_TASK_
Transcribe the following entries word for word. End with the line where "(ioctl EVIOCGNAME into" appears.
------ THE DATA
(* ===== verification/Prelude.v ===== *)
(** * OpenReader touch reader: a verification development

    ** The program

    src/openReader/src/touch_reader.c (151 lines of C) is a one-shot helper
    for a Kindle: it prints the first touch position as ["x,y\n"] on
    stdout and exits.  It has three parts, run in sequence:
    - [find_touch_device] (lines 25-65), the device locator: when no path
      is given it opens /dev/input/event0..2 in turn, asks each its name
      (ioctl EVIOCGNAME into [char name[256]]) and picks the first whose
      name contains "touch", "Touch", "touchscreen" or "elan"; otherwise
      /dev/input/event1.  It always returns 0.
    - [read_touch_events] (lines 68-134), the event reader: it opens the
      path, prints a banner on stderr, installs a SIGINT/SIGTERM handler
      that clears the [volatile int running] flag (lines 18-22, 84-85),
      and loops [while (running)]: [read] one [struct input_event]; on
      EINTR retry, on another error break, on a short read retry; store
      EV_ABS X/Y values (legacy or multi-touch codes) and the BTN_TOUCH
      state; on EV_SYN/SYN_REPORT with both coordinates non-negative print
      them, close the descriptor and return 0.  Leaving the loop closes the
      descriptor and returns 0 as well.
    - [main] (lines 136-151): [argv[1]] or the located path, copied into
      [char device_path[256]] with [snprintf], then [read_touch_events].
    The two components share only the path string.

    ** The files

    - Prelude.v (this file): the [reader_scope] notation scope, the
      [reader] hint database, the tactics [split_Zb], [destruct_ifs] and
      [invc], machine-integer facts ([swrap] reinterprets the low bits of
      an integer as two's complement, as reading a signed field does), and
      the reflexive-transitive closure [star] with its invariant lemma.
    - CString.v, Module [CStr]: the C library calls the code makes:
      [strstr] (first-occurrence offset, proved against a declarative
      [occurs_at]), [contains], [snprintf_s] (["%s"] into a sized buffer),
      [c_string_of_buffer] (reading a NUL-terminated array, [None] when
      the array has no NUL), and [coord_line], the ["%d,%d\n"] output,
      with a reader [parse_coord_line] for the round trip.
    - InputEvent.v, Module [Ev]: the linux/input.h constants, the record
      [input_event] with its fields as Z, the ABI class [Abi] (the size of
      [long]: 4 on the 32-bit ARM target, 8 on LP64), the little-endian
      layout ([decode_event] is what [read(fd, &ev, sizeof(ev))] stores,
      [encode_event] what the kernel writes), using coqutil's
      [le_combine]/[le_split].
    - Reader.v, Module [Touch]: [touch_state] (lines 71-73), the if-chain
      [process_event] (lines 103-129) and [run_events], the loop fed only
      full records.  The abstract specification [first_frame] describes
      the output by the last X/Y values before the first SYN_REPORT at
      which both are known.
    - ReadLoop.v, Module [Loop]: [read_touch_events] whole, as a transition
      relation [step] over [config] (program point [pc], [running],
      handlers installed, touch state, descriptor open, stdout, stderr).
      The environment's moves are the result of [open], the result of each
      [read] and the delivery of a signal at any point; the Section
      variable [sa_restart] selects BSD ([SA_RESTART], glibc's [signal()])
      or System V signal semantics.  [exec] is an executable scheduler
      whose runs are [step] sequences ([exec_star], [exec1_step]).
    - Locator.v, Module [Locate]: [find_touch_device] as [probe] over the
      candidate list, in a [world] mapping paths to devices, with the
      descriptor set ([gset Z]) and the stack array [name] threaded
      through the iterations; the kernel's EVIOCGNAME copy is
      [ioctl_name].  [locate_spec] is the spec's contract.
    - Main.v, Module [Main]: the [Locator] class, the interface main
      relies on, with the instance [touch_locator] built from
      [find_touch_device]; [main_start] (lines 136-148) against that
      interface; and the spec's section-8 scenarios run by [vm_compute].

    ** What the theorems show

    - Functional correctness and refinement: [run_events] implements
      [first_frame] (C1) and waits with the "last value" summary otherwise
      (C7); the loop of ReadLoop.v simulates [run_events] on full reads
      (C3); [find_touch_device] returns the first touch-named candidate or
      the default and leaks no descriptor (C5).
    - Invariants of every reachable configuration, by rule induction on
      [step]: at most one stdout line, printed only with both coordinates
      non-negative, and only on a return of 0 with the descriptor closed
      (C2); exit status 1 only after a failed open (C4).
    - Equivalences: the button state never changes the output (C6); the
      "touchscreen" test is redundant (C19).
    - Round trips and bounds: the stdout line parses back (C14); the event
      record decodes/encodes exactly and its fields stay in their C types
      (C15-C17); printed values fit [__s32] and are non-negative (C18); the
      path main passes fits its buffer (C21); main never takes its failure
      exit in any world, and reaches the loop when the device names fit
      (C20).
    - Signals, errors and progress: with System V semantics a signal in a
      blocked read ends the run (C11); with SA_RESTART it does not, and a
      later frame is still printed (C8); a signal between the loop test and
      [read] leaves the process blocked (C12); end of file makes the loop
      spin forever (C13); a read error returns 0, not a failure status
      (C9); a device name of 256 characters or more makes [strstr] read
      past [name] (C10).

    ** Bounds and fuel

    No definition uses fuel: [strstr], [probe], [run_events] and [exec]
    recurse structurally on their string or list; non-termination of the
    C loop is represented by [step] sequences that can be extended forever
    (C13), not by a bounded interpreter.  Integers are Z with the C
    widths written out: [__s32] values are read through [swrap32], [__u16]
    fields through 16-bit little-endian decoding; witnesses run on the
    32-bit ARM layout (16-byte records), and C17 on LP64 (24 bytes).

    ** Not modelled

    The text of the stderr diagnostics (they are kept as constructors of
    [diag]); [strerror]; the time fields' meaning (they are decoded but
    never read by the code); the lowest-free-number rule of [open] (a
    descriptor not in use is chosen, which is all the code relies on); the
    installation of the two handlers as one step (a signal between the two
    [signal] calls is not distinguished); the System V reset of a handler to
    SIG_DFL after its first delivery (a second signal would then kill the
    process; no theorem depends on it); stdout buffering beyond the
    [fflush] that follows the one [printf].

    ** Plan for the next steps

    1. One transition system for the whole process: main's choice of path
       followed by the loop of ReadLoop.v, with the process exit status
       (main returns read_touch_events' value) and an end-to-end theorem
       per scenario of the spec's section 8.
    2. The two [signal] calls as two steps (a SIGTERM between them kills
       the process), and the reachable states under arbitrary signal
       timing classified (printed, returned 0 silently, killed, blocked).
    3. Negative coordinates: a device reporting a negative X or Y is
       treated as "unknown" by the [>= 0] tests (the sentinel is only -1
       by convention); a theorem characterising the frames this drops.
    4. The button value: BTN_TOUCH autorepeat (value 2) and its effect,
       none by C6, made explicit on concrete streams.
    5. More of the C library: [snprintf]'s return value and the [strstr]
       model against a naive quadratic reference. *)

From Stdlib Require Import ZArith List String Ascii Lia.
From stdpp Require Import base decidable list.

(** This file holds what the component files share: the notation scope,
    the hint database, the proof tactics, and the integer-width facts of
    the C types the program uses ([int], [__s32], [__u16]). *)

Declare Scope reader_scope.
Delimit Scope reader_scope with reader.

Create HintDb reader discriminated.

(** ** Machine integers *)

Local Open Scope Z_scope.

(** [int] and [__s32] on every Linux ABI the program targets are 32-bit
    two's complement; [__u16] is 16-bit unsigned. *)
Definition s32_min : Z := - 2 ^ 31.
Definition s32_max : Z := 2 ^ 31 - 1.
Definition u16_max : Z := 2 ^ 16 - 1.

Definition in_s32 (z : Z) : bool := (s32_min <=? z) && (z <=? s32_max).
Definition in_u16 (z : Z) : bool := (0 <=? z) && (z <=? u16_max).

(** Reinterpretation of the low [w] bits of [z] as a two's complement
    integer, the way a signed field is read from the bytes the kernel
    wrote. *)
Definition swrap (w z : Z) : Z := (z + 2 ^ (w - 1)) mod 2 ^ w - 2 ^ (w - 1).

Definition swrap32 (z : Z) : Z := swrap 32 z.

Lemma in_s32_iff z : in_s32 z = true <-> s32_min <= z <= s32_max.
Proof.
  unfold in_s32. rewrite andb_true_iff, !Z.leb_le. tauto.
Qed.

Lemma in_u16_iff z : in_u16 z = true <-> 0 <= z <= u16_max.
Proof.
  unfold in_u16. rewrite andb_true_iff, !Z.leb_le. tauto.
Qed.

Lemma pow2_split w : 0 < w -> 2 ^ w = 2 * 2 ^ (w - 1).
Proof.
  intros Hw. rewrite <- Z.pow_succ_r by lia. f_equal. lia.
Qed.

Lemma swrap_range w z : 0 < w -> - 2 ^ (w - 1) <= swrap w z < 2 ^ (w - 1).
Proof.
  intros Hw. unfold swrap. pose proof (pow2_split w Hw).
  pose proof (Z.mod_pos_bound (z + 2 ^ (w - 1)) (2 ^ w) ltac:(lia)). lia.
Qed.

Lemma swrap_small w z : 0 < w -> - 2 ^ (w - 1) <= z < 2 ^ (w - 1) -> swrap w z = z.
Proof.
  intros Hw H. unfold swrap. pose proof (pow2_split w Hw).
  rewrite Z.mod_small by lia. lia.
Qed.

Lemma swrap_mod w z : 0 < w -> swrap w (z mod 2 ^ w) = swrap w z.
Proof.
  intros Hw. unfold swrap. rewrite Z.add_mod_idemp_l by lia. reflexivity.
Qed.

(** The low [w] bits are unchanged by the reinterpretation. *)
Lemma swrap_mod_same w z : 0 < w -> swrap w z mod 2 ^ w = z mod 2 ^ w.
Proof.
  intros Hw. unfold swrap. pose proof (pow2_split w Hw).
  rewrite Zminus_mod_idemp_l, Z.add_simpl_r. reflexivity.
Qed.

Lemma swrap32_range z : s32_min <= swrap32 z <= s32_max.
Proof.
  pose proof (swrap_range 32 z ltac:(lia)). unfold s32_min, s32_max, swrap32. lia.
Qed.

Lemma swrap32_small z : s32_min <= z <= s32_max -> swrap32 z = z.
Proof.
  unfold s32_min, s32_max, swrap32. intros H. apply swrap_small; lia.
Qed.

#[export] Hint Resolve swrap32_range : reader.

(** ** Tactics *)

(** Case analysis on the boolean comparisons the C conditions compile to,
    turning each into its propositional form for [lia]. *)
Ltac split_Zb :=
  repeat match goal with
  | |- context [Z.leb ?a ?b] => destruct (Z.leb_spec a b)
  | |- context [Z.ltb ?a ?b] => destruct (Z.ltb_spec a b)
  | |- context [Z.eqb ?a ?b] => destruct (Z.eqb_spec a b)
  | H : context [Z.leb ?a ?b] |- _ => destruct (Z.leb_spec a b)
  | H : context [Z.ltb ?a ?b] |- _ => destruct (Z.ltb_spec a b)
  | H : context [Z.eqb ?a ?b] |- _ => destruct (Z.eqb_spec a b)
  end.

Ltac invc H := inversion H; subst; clear H.

(** Case analysis on every [if] of the goal, outermost first. *)
Ltac destruct_ifs :=
  repeat match goal with |- context [if ?b then _ else _] => destruct b end.

(** ** Transition sequences *)

Section Star.
Context {A : Type}.
Variable R : A -> A -> Prop.

(** Zero or more transitions. *)
Inductive star : A -> A -> Prop :=
  | star_refl a : star a a
  | star_step a b c : R a b -> star b c -> star a c.

Lemma star_one a b : R a b -> star a b.
Proof. intros H. eapply star_step; [exact H | apply star_refl]. Qed.

Lemma star_trans a b c : star a b -> star b c -> star a c.
Proof. induction 1; eauto using star. Qed.

(** An invariant of [R] holds along every sequence. *)
Lemma star_invariant (P : A -> Prop) :
  (forall a b, P a -> R a b -> P b) -> forall a b, star a b -> P a -> P b.
Proof. intros Hstep a b S. induction S; eauto. Qed.

End Star.

(** [R ^*]: zero or more [R]-transitions. *)
Notation "R ^*" := (star R) (at level 1, format "R ^*") : reader_scope.

#[export] Hint Constructors star : reader.
#[export] Hint Resolve star_one star_trans : reader.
------------
_RESULT OF THE EXERCISE_
(* ===== verification/Prelude.v ===== *)
(** * OpenReader touch reader: a verification development

    ** The program

    src/openReader/src/touch_reader.c (151 lines of C) is a one-shot helper
    for a Kindle: it prints the first touch position as ["x,y\n"] on
    stdout and exits.  It has three parts, run in sequence:
    - [find_touch_device] (lines 25-65), the device locator: when no path
      is given it opens /dev/input/event0..2 in turn, asks each its name
      (ioctl EVIOCGNAME into [char name[256]]) and picks the first whose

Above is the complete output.